Valcour a aimé une jeune paysanne, nommée Julienne. Il arrive d'Amérique, il descend chez M. Delatour. Celui-ci est le père de Lucile, que Valcour ne voit pas sans intérêt ; mais Lucile n'est autre que Julienne. Elle veut éprouver si Valcour lui est resté fidèle, et paraît à ses yeux sous un habit de paysanne. Valcour reconnaît Julienne et oublie Lucile. Il va l'épouser malgré sa pauvreté, lorsque Lucile, satisfaite de son épreuve, reparaît sous un habit de ville, et épouse Valcour.

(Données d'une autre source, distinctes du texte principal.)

Lemma digits_log2 p : Zpos (digits2_pos p) = Z.log2 (Zpos p) + 1.
Proof.
  rewrite digits2_pos_size.
  destruct p; simpl; try reflexivity; rewrite Pos2Z.inj_succ; lia.
Qed.

Lemma digits_multiple (k m : positive) :
  Zpos k < 16 ->
  Zpos (digits2_pos m) <= Zpos (digits2_pos (k * m)) <= Zpos (digits2_pos m) + 4.
Proof.
  intros Hk. rewrite !digits_log2.
  assert (H1 : Z.log2 (Zpos m) <= Z.log2 (Zpos (k * m)))
    by (apply Z.log2_le_mono; nia).
  assert (H2 : Z.log2 (Zpos (k * m)) <= Z.log2 (Zpos m * 2 ^ 4))
    by (apply Z.log2_le_mono; change (2 ^ 4) with 16; nia).
  rewrite Z.log2_mul_pow2 in H2 by lia. lia.
Qed.

Lemma digits_xO p : Zpos (digits2_pos p~0) = Zpos (digits2_pos p) + 1.
Proof. cbn [digits2_pos]. lia. Qed.

Local Ltac exact_shift M j pw :=
  match goal with
  | E := fexp _ _ (Zpos (digits2_pos ?N) + ?e),
    HD : Zpos (digits2_pos ?N) = _, Hmaxb : (_ <=? 971) = true |- _ =>
    exists M;
    replace (E - e) with j by lia;
    unfold N;
    cbn [shr shr_record_of_loc iter_pos shr_1 round_nearest_even shr_m
         loc_of_shr_record orb Zdigits2];
    replace (fexp prec emax (Zpos (digits2_pos M) + (e + j)))
      with E by (unfold E; f_equal; rewrite HD, ?digits_xO; lia);
    replace (E - (e + j)) with 0 by lia; cbn [shr shr_m];
    replace (e + j) with E by lia; change (emax - prec) with 971;
    rewrite Hmaxb;
    split; [reflexivity|]; split; [change (2 ^ j) with pw; lia|];
    apply bounded_intro; [|lia];
    replace (Zpos (digits2_pos M) + E) with (Zpos (digits2_pos N) + e)
      by (rewrite HD, ?digits_xO; lia);
    reflexivity
  end.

Sujet vraiment romanesque, plusieurs situations qui rappellent Aline, reine de Golconde.

 

Courrier des spectacles, n° 2563 du 13 ventôse an 12 [4 mars 1804, p. 2 :

[L’article commence par l’analyse de l’intrigue, dont l’originalité n’est pas la qualité première : un jeune homme revenu d’Amérique (où il s’est enrichi, bien sûr) veut retrouver celle qu’il a aimée comme paysanne et qu’il croit retrouver en jeune fille de bonne famille (épousable donc). La jeune femme décide bien sûr de tester la force de son amour : elle lui fait croire que sa bien aimée est mendiante à Marseille, et il vut tout de suite aller la retrouver. Il suffit de révéler la vérité, et les deux femmes n’en font plus qu’une : le jeune homme est comblé. La pièce a paru froide, parce qu’elle montre « ces grands sentimens de constance, de fidélité, si rares aujourd’hui et ridiculisés dans la société », mais aussi parce qu’elle est « une espèce de contr’épreuve à Aline, reine de Golconde » que le même théâtre vient justement de monter. La musique est rapidement évoquée : elle « offre des traits qui font honneur au compositeur, deux morceaux étant distingués (mais on a lu des comptes rendus plus enthousiastes). La pièce n’a pas été jouée par les premiers sujets, mais leurs doublures ont fort bien joué, avec une mention particulière de l'actrice jouant le double rôle féminin.]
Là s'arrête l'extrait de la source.